- Budget’s, Chinthana’s 8% growth target
An economist picked holes on the Government’s Mahinda Chinthana policy document that envisages the economy to grow by 8% and to double the per capita g.d.p. income to U.S.$ 4,000 by 2015.
Professor Srimal Abeyratne, Senior Lecturer, Colombo University’s Economics Department, speaking at a seminar on Wednesday said that the country can grow at 8% if investments increase to 40% of g.d.p.
Those goals were also highlighted by Treasury Secretary Dr. P.B. Jayasundera at another seminar held earlier during the day on Wednesday on Budget 2010 which was presented in Parliament on Tuesday.
He said that the budget was a roadmap to achieve an 8% growth rate beginning from this year.
Abeyratne continuing however said that currently investments were in the region of 25-26% of g.d.p.
But the ground reality is that after Sri Lanka liberalized its economy in 1977, the value of the foreign direct investment (f.d.i.) stock upto 2008 was U.S.$ 4.3 billion. In contrast in China it was U.S.$ 378.1 billion, Hong Kong (U.S.$ 835.8 billion) and Vietnam (U.S.$ 48.3 billion), he said.
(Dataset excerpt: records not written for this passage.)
Definition init_spec (k : kstate) : lstate := LState ∅ k ∅ ∅.
Lemma represents_init k : represents (init_state k) (init_spec k).
Proof. split; try done. apply holds_empty. Qed.

(** C1: every program of add, get, update and remove calls, run from the empty
    list, is a run of a finite map from pid to limit beside the kernel's
    resource limits and the user's memory, with the same return values.  The
    specification fixes them: a call is refused exactly with the first
    condition that applies (capability, arguments, no such process, pid
    registered or not, more memory in use than the limit, [do_prlimit]) and
    then changes nothing; otherwise it sets [RLIMIT_AS] and inserts, replaces
    or deletes its pid and returns 0, or -ENOMEM with only the limit set when
    no node can be allocated; get stores as many different registered pids
    with their limits as were asked for or exist, and their number, unless the
    user memory faults.  The list stays well formed throughout: its nodes are
    exactly the allocated ones and no pid appears twice. *)
Theorem limiter_refines_map (cs : list mem_call) (k : kstate) rs st' :
  exec_all cs (init_state k) = (rs, st') ->
  exists s, spec_run cs (init_spec k) rs s /\ wf_list st' /\ represents st' s.
Proof. apply trace_refines; [apply wf_list_init|apply represents_init]. Qed.

(** [luis_get_memory_limits] returns 0 and stores in the user array the first
    [max] entries in list order and in the counter how many those are; the
    entries of the list are exactly the registered (pid, limit) pairs. *)
Theorem get_reports_the_list b max s st :
  wf_list st -> 0 < max -> access_ok b (u64 (max * SIZEOF_LIMITATION)) = true ->
  access_ok s 4 = true -> kmalloc_array max SIZEOF_LIMITATION = true ->
  (forall n, uncopied b n = 0) -> uncopied s 4 = 0 ->
  exists st', run (sys_luis_get_memory_limits b max s) st = (0, st') /\
    ubuf st' !! b = Some (take (Z.to_nat max) (entries st)) /\
    uint st' !! s = Some (Z.min max (Z.of_nat (length (entries st)))) /\
    forall m p l, holds (heap st) m -> (MemLim p l ∈ entries st <-> m !! p = Some l).
Proof.
  intros Hwf Hmax Hb Hs Hk Hub Hus.
  pose proof (fill_buffer_take (heap st) (list_nodes (head st)) max 0
    (fun e => proj1 (wf_nodes _ Hwf e))) as Hfill.
  rewrite Z.sub_0_r in Hfill. change (omap _ _) with (entries st) in Hfill.
  eexists. split_and!; [|..|intros; by apply entries_represented].
  - unfold sys_luis_get_memory_limits, copy_to_user, put_user. sys_unfold.
    rewrite (proj2 (Z.leb_gt max 0)), Hb, Hs, Hk by done. simpl.
    rewrite Hub. simpl. unfold copy_to_user. rewrite Hus. simpl. reflexivity.
  - simpl. by rewrite Hfill, lookup_insert_eq.
  - simpl. rewrite Hfill, lookup_insert_eq, length_take. f_equal. lia.
Qed.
It was also pointed out at this seminar that in 1990, both Sri Lanka’s and Vietnam’s export earnings were at U.S.$ two billion. But since then Vietnam has surged ahead to reach an export figure of U.S.$ 61 billion, while Sri Lanka was struggling at a mere U.S.$ eight billion.
Emphasising the importance of the West for the country’s economic growth, Abeyratne said that the E.U. and the U.S.A. provide 40% of the island’s tourism, 60% of its export markets and 40% of its f.d.i. “That’s why we are worried about the future of the generalized system of preferences plus (g.s.p.+),” he said.
“Russia, India and China are not our market place.”
Abeyratne also questioned the Government’s ability to attract 2.5 million tourists by 2016 considering the bad publicity the island receives over the internet such as uncollected garbage and the danger of disease as a result, scavenging animals and the country’s law and order situation.
He said that the country achieved an 8% growth rate only twice, in 1968 and 1978.
Abeyratne asked as to how the State could intervene to create 5,000 small and medium enterprises (s.m.e.), while at the same time transform 200 of those into large enterprises, as envisaged by the Government.
For rapid growth to take place there need to be reforms, he said.
Abeyratne also stressed the importance of liberalizing the country’s education system.
“Six months ago India opened-up its higher education system, but I don’t think there are even 10 foreign students in our universities,” said Abeyratne.
“We are entrapped by our 92% literary ratio, but in the outside world we are nowhere,” he said.
It was said that because of Sri Lanka’s skewed education system Sri Lanka scored poorly on the “skills” indicator in a business process outsourcing survey.
Abeyratne further said that though g.d.p. per capita income has doubled since 2004, there were questions as to whether the standard of living or the purchasing power of the masses had increased. Inflation was the cause for this not to take place, he said.
Abeyratne said that the Government envisages making Sri Lanka an air, sea, I.T. energy and commercial hub. He said that Singapore without producing any oil, sells 10% of the world’s oil by being an energy hub with eight of the world’s top multinational oil companies establishing offices in this city state.
It was also pointed out at this seminar that the Government plans to attract 10,000 ships to the Hambantota Port by 2016. But the Colombo Port, considered as a regional hub, attracts only 5,000 ships annually.